## TASK GOAL
Give the data again exactly, stopping after the "as [Hscheme Hsafe2]." line.

[Saved entries]
---
Lemma urlsplit_shape ip url sc nl p q f :
  Url.urlsplit ip url EmptyString = Some (sc, nl, p, q, f) ->
  split_scheme sc
  /\ (forall c, Url.unsafe_url_byte c = true ->
        Py.has_char c sc = false /\ Py.has_char c nl = false
        /\ Py.has_char c p = false)
  /\ Py.all_chars (fun a => negb (Url.netloc_delim a)) nl = true.
Proof.
  unfold Url.urlsplit.
  set (url1 := Py.remove_chars _ (Py.lstrip _ url)).
  change (Py.remove_chars Url.unsafe_url_byte
            (Py.strip Url.c0_control_or_space EmptyString)) with EmptyString.
  assert (forall c, Url.unsafe_url_byte c = true -> Py.has_char c url1 = false)
    as Hsafe1 by (intros c Hc; by apply remove_chars_absent).
  set (scheme_url :=
         match Py.partition ":" url1 with
         | (String c0 _ as before, Some after) =>
             if Py.isalpha c0 && Py.all_chars Url.scheme_chars before
             then (Py.lower before, after) else (EmptyString, url1)
         | _ => (EmptyString, url1)
         end).
  assert (split_scheme scheme_url.1
          /\ forall c, Url.unsafe_url_byte c = true ->
               Py.has_char c scheme_url.1 = false
               /\ Py.has_char c scheme_url.2 = false) as [Hscheme Hsafe2].
  { unfold scheme_url.
    pose proof (fun c => has_char_partition_within ":" c url1) as Hbefore.
    pose proof (fun c => has_char_partition_after ":" c url1) as Hafter.
    destruct (Py.partition ":" url1) as [[|c0 before] [after|]];
      try (split; [by left|intros c Hc; split; [done|by apply Hsafe1]]).
    destruct (Py.isalpha c0 && Py.all_chars Url.scheme_chars (String c0 before))
      eqn:E; [|split; [by left|intros c Hc; split; [done|by apply Hsafe1]]].
    apply andb_prop in E as [Halpha Hchars]. cbn [fst snd] in *. split.
    - right. split; [|split].
      + cbn [Py.lower]. by rewrite lower_char_alpha.
      + by rewrite lower_scheme_chars.
      + apply lower_idempotent.
    - intros c Hc. split.
      + rewrite has_char_lower_same by (intros a; by apply lower_char_unsafe).
        apply Hbefore. by apply Hsafe1.
      + apply (Hafter c after); [by apply Hsafe1|done]. }
  destruct scheme_url as [scheme2 url2]. cbn [fst snd] in Hscheme, Hsafe2.
  destruct (Py.startswith url2 "//").
  - pose proof (fun c => has_char_span_within (fun a => negb (Url.netloc_delim a)) c
                           (Py.drop 2 url2)) as Hspan.
    pose proof (span_spec (fun a => negb (Url.netloc_delim a)) (Py.drop 2 url2))
      as [_ Hrun].
    destruct (Py.span _ (Py.drop 2 url2)) as [netloc url3]. cbn [fst snd] in *.
    destruct (_ || _); [done|]. destruct (_ && _); [done|].
    pose proof (fun c => has_char_split_once "#" c url3) as Hfrag.
    destruct (Py.split_once "#" url3) as [url4 fragment].
    pose proof (fun c => has_char_split_once "?" c url4) as Hquery.
    destruct (Py.split_once "?" url4) as [url5 query].
    intros [= <- <- <- <- <-]. cbn [fst] in *.
    split; [done|]. split; [|done]. intros c Hc.
    destruct (Hsafe2 c Hc) as [Hsc Hurl2].
    destruct (Hspan c (has_char_drop c 2 url2 Hurl2)) as [Hnl Hurl3].
    split; [done|]. split; [done|]. apply Hquery. right. apply Hfrag. by right.
  - pose proof (fun c => has_char_split_once "#" c url2) as Hfrag.
    destruct (Py.split_once "#" url2) as [url4 fragment].
    pose proof (fun c => has_char_split_once "?" c url4) as Hquery.
    destruct (Py.split_once "?" url4) as [url5 query].
    intros [= <- <- <- <- <-]. cbn [fst] in *.
    split; [done|]. split; [|done]. intros c Hc.
    destruct (Hsafe2 c Hc) as [Hsc Hurl2].
    split; [done|]. split; [done|]. apply Hquery. right. apply Hfrag. by right.
Qed.
(** * AnonymousMentalHealth: a shallow embedding of the contract

    The contract is the Solidity source appended to
    [base-template/scripts/deploy.ts] ([contract AnonymousMentalHealth]).
    Unsigned integers are [N]; Solidity 0.8 checked arithmetic is written
    out (an overflow is [Panic 0x11]).  Mappings are [gmap]s read with the
    zero value as default.  External functions are computations in a small
    state, log and revert monad; [transact] runs one of them as a
    transaction and rolls the storage back when it reverts. *)

From Stdlib Require Import NArith String List Bool Lia.
From stdpp Require Import gmap.
Import ListNotations.

Local Open Scope N_scope.

(** ** Value types *)

Definition address := N.

(** [address(0)]. *)
Definition address_zero : address := 0.

(** An [euint8] handle.  [FHE.asEuint8(v)] is a trivial encryption, whose
    handle is a function of the plaintext; the zero handle is the
    uninitialised one. *)
Inductive euint8 : Type :=
| euint8_uninit
| euint8_handle (plain : N).

(** Who a decryption grant is given to: the contract itself
    ([FHE.allowThis]) or an account ([FHE.allow]). *)
Inductive Grantee : Type :=
| This
| Account (a : address).

Record PatientProfile : Type := mkPatientProfile {
  anxietyLevel : euint8;
  depressionLevel : euint8;
  stressLevel : euint8;
  isActive : bool;
  registrationTime : N
}.

Record CounselingSession : Type := mkCounselingSession {
  sessionType : euint8;
  severityLevel : euint8;
  sessionActive : bool;
  sessionCompleted : bool;
  patient : address;
  startTime : N;
  endTime : N;
  improvementScore : euint8
}.

Record TherapyPlan : Type := mkTherapyPlan {
  recommendedSessions : euint8;
  priorityLevel : euint8;
  planActive : bool;
  createdTime : N
}.
Lemma peeling_succeeds_for_equal_lengths_witness :
  let u := [one; two; three] in
  let v := [one; three; three] in
  length u = length v /\ u <> v
  /\ exists c, Strip.strip (Strip.enough u) u v = Ok c
               /\ length (Strip.u_core c) = length (Strip.v_core c).
Proof.
  intros u v.
  assert (Hlen : length u = length v) by reflexivity.
  assert (Hne : u <> v) by discriminate.
  split; [exact Hlen|]. split; [exact Hne|].
  destruct (peeling_succeeds_for_equal_lengths u v Hlen Hne)
    as (c & Hok & _ & _ & Hcore & _).
  exists c. split; [exact Hok | exact Hcore].
Defined.

(** The answers of the engine in a call that learns one automaton. *)
Definition learning_script : list (@event nat unit) :=
  [ Attempt (found 7); Shrunk (small 7 [one; two]);
    Attempt (found 7); Shrunk (small 7 [one; three]);
    Learnt tt (lit "0123456789") (small 7 [one; two]);
    Shrunk (small 7 [one; two]) ].

(** The answers of the engine up to a divergence. *)
Definition diverging_script : list (@event nat unit) :=
  [ Attempt (found 7); Shrunk (small 7 [one; two]);
    Attempt (found 7); Shrunk (small 7 [one; three]) ].

Lemma normalize_returns_accounted_witness :
  exists s',
    normalize 1 true 10 learning_script = Returned s'
    /\ consecutive_successes s' = 1
    /\ size (SHRINKING_DFAS (globals s')) = 0 + dfas_added s'
    /\ writes (globals s') <= 1.
Proof.
  assert (Hn : exists s', normalize 1 true 10 learning_script = Returned s')
    by (eexists; vm_compute; reflexivity).
  destruct Hn as [s' Hn]. exists s'. split; [exact Hn|].
  destruct (normalize_returns_accounted (fun k => k) (fun _ => lit "D")
              (lit "learned") 1 true 10 run_buffer w0 learning_script s' Hn)
    as (Hcs & Hsize & Hwrites & _).
  split; [exact Hcs|]. split; [exact Hsize | exact Hwrites].
Defined.
(** * MZGF: a blocked, seekable gzip container (slagelwa/mzgzip)

    Shallow embedding of [src/MZGFile.h], [src/MZGFile.cpp] and of the
    decompression loop of the command-line front end, followed by the
    theorems that settle the statements of the specification.

    Conventions of the embedding.
    - A byte ([uint8_t], [byte_t]) is a [Z] in [0, 256); a C array is a
      [list Z]; a pointer into an array is the array together with an
      index.  Fixed-width integers are [Z] with the wrap-around written
      out where the code converts ([uint8_t], [uint16_t], [uint32_t],
      [uint64_t], [int32_t] below).  [off_t], [ssize_t] and [time_t] are
      64-bit ([-D_FILE_OFFSET_BITS=64]); they are unbounded [Z] here, file
      sizes being far below 2^63.
    - [FILE *] streams are records holding the file contents, the position
      and the end-of-file and error indicators.
    - zlib is an external library: its entry points are the fields of the
      class [zlib], and every function of the embedding is parametric in
      an instance.
    - Every expression [errno || -1] and [ret || -1] of the source is a
      logical or with a non-zero right operand: its value is [1]. *)

From stdpp Require Import base numbers list strings.
Open Scope Z_scope.

(** ** Machine integers and buffers *)

Definition uint8_t (v : Z) : Z := v `mod` 2 ^ 8.
Definition uint16_t (v : Z) : Z := v `mod` 2 ^ 16.
Definition uint32_t (v : Z) : Z := v `mod` 2 ^ 32.
Definition uint64_t (v : Z) : Z := v `mod` 2 ^ 64.
Definition int32_t (v : Z) : Z := (v + 2 ^ 31) `mod` 2 ^ 32 - 2 ^ 31.

(** Length of an array as a C integer. *)
Definition len (l : list Z) : Z := Z.of_nat (length l).

(** [memcpy(buf, bs, |bs|)] and [fread(buf, 1, n, fp)]: the bytes [bs] land
    at the start of [buf], the rest of [buf] is untouched. *)
Definition store (bs buf : list Z) : list Z := bs ++ drop (length bs) buf.

(** The first [n] bytes of an array, and the array from index [p] on. *)
Definition prefix (n : Z) (buf : list Z) : list Z := take (Z.to_nat n) buf.
Definition from (p : Z) (buf : list Z) : list Z := drop (Z.to_nat p) buf.

(** ** Constants of MZGFile.h and MZGFile.cpp *)

Definition MZGF_VERSION : Z := 1.
Definition MZGF_BLOCK_SIZE : Z := 0xff00.
Definition MZGF_MAX_BLOCK_SIZE : Z := 0x10000.
(** * Multi-threaded Huffman file compression tool: model and verification

    Shallow embedding of [MultiThreadedFileCompressionTool.cpp].

    Conventions of the embedding
    - [char] is an 8-bit character, modelled by [ascii]; [std::string] is
      [list ascii].
    - [int] is a 32-bit two's complement integer and [size_t] a 64-bit unsigned
      integer (LP64).  Values are carried in [Z]; a conversion [size_t -> int]
      wraps, signed overflow has no defined result.
    - A computation whose C++ behaviour is undefined (null dereference,
      [top()] of an empty queue, signed overflow, out-of-range indexing,
      reading past the end of a stream into an uninitialised variable) or that
      terminates the program returns [None].
    - [unordered_map<char,V>] is [gmap ascii V]; the order in which a
      range-for visits its entries is a parameter of the development.
    - [std::priority_queue] is an interface ([PriorityQueue]) whose laws are
      those the C++ standard gives: [top] is an element no other element is
      smaller than, ties are broken by the implementation. *)

From stdpp Require Import gmap strings list fin_maps.
From Stdlib Require Import ZArith Lia Ascii.

Local Open Scope Z_scope.

(** ** Machine integers *)

Module Int.

Definition INT_MIN : Z := - 2 ^ 31.
Definition INT_MAX : Z := 2 ^ 31 - 1.
Definition SIZE_MOD : Z := 2 ^ 64.

Definition in_range (z : Z) : bool :=
  bool_decide (INT_MIN ≤ z ≤ INT_MAX).

(** Conversion of a [size_t] (or any integer) value to [int]: modulo 2^32,
    read as a signed number. *)
Definition of_size (z : Z) : Z := (z + 2 ^ 31) `mod` 2 ^ 32 - 2 ^ 31.

(** Conversion of an [int] to [size_t]. *)
Definition to_size (z : Z) : Z := z `mod` SIZE_MOD.

(** Signed arithmetic: no result on overflow. *)
Definition checked (z : Z) : option Z :=
  if in_range z then Some z else None.
Definition add (a b : Z) : option Z := checked (a + b).
Definition sub (a b : Z) : option Z := checked (a - b).
Definition mul (a b : Z) : option Z := checked (a * b).

(** [size / threadCount] where [size : size_t] and [threadCount : int]: the
    divisor is converted to [size_t]; division by zero has no result. *)
Definition size_div (size threadCount : Z) : option Z :=
  let d := to_size threadCount in
  if bool_decide (d = 0) then None else Some (size `div` d).

End Int.
Lemma show_image_gps path s img data date coords :
  image_open W path = Ok img →
  parse_image_data W img = Ok data →
  get_image_date W path
    (default (from_none (Dict.get "DateTime" data))
       (Dict.get "DateTimeOriginal" data)) = Ok date →
  truthy (from_none (Dict.get "GPSInfo" data)) = true →
  get_image_coords W (from_none (Dict.get "GPSInfo" data)) = Ok coords →
  show_image W path s
  = match get_image_location W coords.1.1 coords.1.2 s with
    | (Raise e, s1) => (Raise e, s1)
    | (Ok loc, s1) =>
        draw path (last_component os_sep path) img date
          (Some ("Altitude : " +:+ str_of_int coords.2 +:+ "m")) loc s1
    end.
Proof.
  intros Hopen Hparse Hdate Hgps Hcoords.
  unfold show_image, mbind at 1 2 3, M_bind, lift.
  rewrite Hopen, Hparse, Hdate, Hgps, Hcoords.
  unfold mbind, M_bind, lift.
  destruct (get_image_location _ _ _ s) as [[loc|e] s1]; done.
Qed.

Lemma get_image_location_eq lat lon s :
  get_image_location W lat lon s
  = (req ← requests_get W (length (requests s)) (request_url W lat lon);
     location_of req,
     set_requests (requests s ++ [request_url W lat lon]) s).
Proof.
  unfold get_image_location, mbind at 1 2 3, M_bind, gets, modify, lift.
  fold (request_url W lat lon).
  by destruct (requests_get W _ _).
Qed.

Lemma start_slideshow_eq delay s path :
  image_list s !! current_id s = Some path →
  start_slideshow W delay s
  = match show_image W path
            (set_current_id ((current_id s + 1) mod length (image_list s))%nat
               s) with
    | (Ok _, s') =>
        (Ok (), set_timers (timers s' ++ [(delay * 1000, StartSlideshow)]) s')
    | (Raise e, s') => (Raise e, s')
    end.
Proof.
  intros Hpath.
  unfold start_slideshow, select_and_advance, mbind, M_bind, gets, lift, modify,
    mret, M_ret.
  rewrite Hpath. simpl. by destruct (show_image W path _) as [[[]|e] s'].
Qed.

End ShowImage.




(** ** The overlay without a GPS block *)

(** C3, as the code has it: when the extracted metadata contains no GPS
    block, no request is sent to the geocoder, the location text is the
    fixed placeholder ["Lieu non défini"] and the altitude text is
    absent. *)
Theorem no_gps_block_overlay (W : World) path s img data :
  let date := get_image_date W path
                (default (from_none (Dict.get "DateTime" data))
                   (Dict.get "DateTimeOriginal" data)) in
  let size := thumbnail_size (screen_w s) (screen_h s) (width img)
                (height img) in
  let r := (show_image W path s).1 in
  let s' := (show_image W path s).2 in
  image_open W path = Ok img →
  parse_image_data W img = Ok data →
  Dict.get "GPSInfo" data = None →
  requests s' = requests s
  ∧ (r = Ok () →
     canvas s' !! 2%nat
     = Some (CanvasText 20%Q (inject_Z (screen_h s - 10))
               (Some "Lieu non défini") "sw")
     ∧ canvas s' !! 3%nat
       = Some (CanvasText 20%Q (inject_Z (screen_h s - 10)) None "sw"))
  ∧ (is_ok date = true → is_ok size = true → is_ok (load img) = true →
     r = Ok ()).
Proof.
  intros date size r s' Hopen Hparse Hgps. subst r s'.
  rewrite (show_image_no_gps W path s img data) by (by rewrite ?Hgps).
  fold date. destruct date as [d|e]; [|done].
  rewrite draw_eq. fold size. destruct size as [sz|e]; [|done].
  destruct (load img) as [[]|e]; done.
Qed.

Lemma no_gps_block_overlay_witness :
  let s := init Sample.online "img/" in
  let s' := (show_image Sample.online "img/b.PNG" s).2 in
  requests s' = requests s
  ∧ canvas s' !! 2%nat
    = Some (CanvasText 20%Q 1070%Q (Some "Lieu non défini") "sw")
  ∧ canvas s' !! 3%nat = Some (CanvasText 20%Q 1070%Q None "sw").
Proof.
  intros s s'.
  destruct (no_gps_block_overlay Sample.online "img/b.PNG" s
              (Image 800 600 (Ok None) (Ok ())) [])
    as (Hreq & Hcanvas & Hok); [reflexivity..|].
  split; [exact Hreq|]. apply Hcanvas, Hok; reflexivity.
Defined.

(** C3, as stated, fails: the text drawn for an image without a GPS
    block is not ["no location set"]. *)
Lemma placeholder_is_not_no_location_set :
  let s := init Sample.online "img/" in
  let s' := (show_image Sample.online "img/b.PNG" s).2 in
  parse_image_data Sample.online (Image 800 600 (Ok None) (Ok ())) = Ok []
  ∧ (show_image Sample.online "img/b.PNG" s).1 = Ok ()
  ∧ ∃ x y text anchor,
      canvas s' !! 2%nat = Some (CanvasText x y (Some text) anchor)
      ∧ text ≠ "no location set".
Proof.
  split_and!; [reflexivity..|]. do 4 eexists. split; [reflexivity|done].
Qed.

(** ** The timer loop *)

(** C9: when the scan finds no image, the sequence is empty, the first
    [start_slideshow] raises [IndexError] before anything is shown or
    scheduled, the select-and-advance step yields no element and leaves
    the state as it was, and the event loop has nothing to run. *)
Theorem empty_directory_fails_at_startup (W : World) dir delay :
  let s := init W dir in
  discover (os_walk W (directory s)) = [] →
  image_list s = []
  ∧ select_and_advance s = (Raise IndexError, s)
  ∧ start_slideshow W delay s = (Raise IndexError, s)
  ∧ canvas s = [] ∧ timers s = [] ∧ current_image s = None
  ∧ ∀ n, mainloop W n s = ([], s).
Proof.
  intros s Hnone.
  assert (Hl : image_list s = []).
  { simpl in *. by rewrite Hnone. }
  split_and!; try done.
  - unfold select_and_advance, mbind, M_bind, gets, lift. by rewrite Hl.
  - unfold start_slideshow, select_and_advance, mbind, M_bind, gets, lift.
    by rewrite Hl.
  - by intros [|n].
Qed.

Lemma empty_directory_fails_at_startup_witness :
  start_slideshow Sample.online 2 (init Sample.online "empty/")
  = (Raise IndexError, init Sample.online "empty/").
Proof.
  apply (empty_directory_fails_at_startup Sample.online "empty/" 2).
  reflexivity.
Defined.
---
## RESPONSE TO THIS EXERCISE
Lemma urlsplit_shape ip url sc nl p q f :
  Url.urlsplit ip url EmptyString = Some (sc, nl, p, q, f) ->
  split_scheme sc
  /\ (forall c, Url.unsafe_url_byte c = true ->
        Py.has_char c sc = false /\ Py.has_char c nl = false
        /\ Py.has_char c p = false)
  /\ Py.all_chars (fun a => negb (Url.netloc_delim a)) nl = true.
Proof.
  unfold Url.urlsplit.
  set (url1 := Py.remove_chars _ (Py.lstrip _ url)).
  change (Py.remove_chars Url.unsafe_url_byte
            (Py.strip Url.c0_control_or_space EmptyString)) with EmptyString.
  assert (forall c, Url.unsafe_url_byte c = true -> Py.has_char c url1 = false)
    as Hsafe1 by (intros c Hc; by apply remove_chars_absent).
  set (scheme_url :=
         match Py.partition ":" url1 with
         | (String c0 _ as before, Some after) =>
             if Py.isalpha c0 && Py.all_chars Url.scheme_chars before
             then (Py.lower before, after) else (EmptyString, url1)
         | _ => (EmptyString, url1)
         end).
  assert (split_scheme scheme_url.1
          /\ forall c, Url.unsafe_url_byte c = true ->
               Py.has_char c scheme_url.1 = false
               /\ Py.has_char c scheme_url.2 = false) as [Hscheme Hsafe2].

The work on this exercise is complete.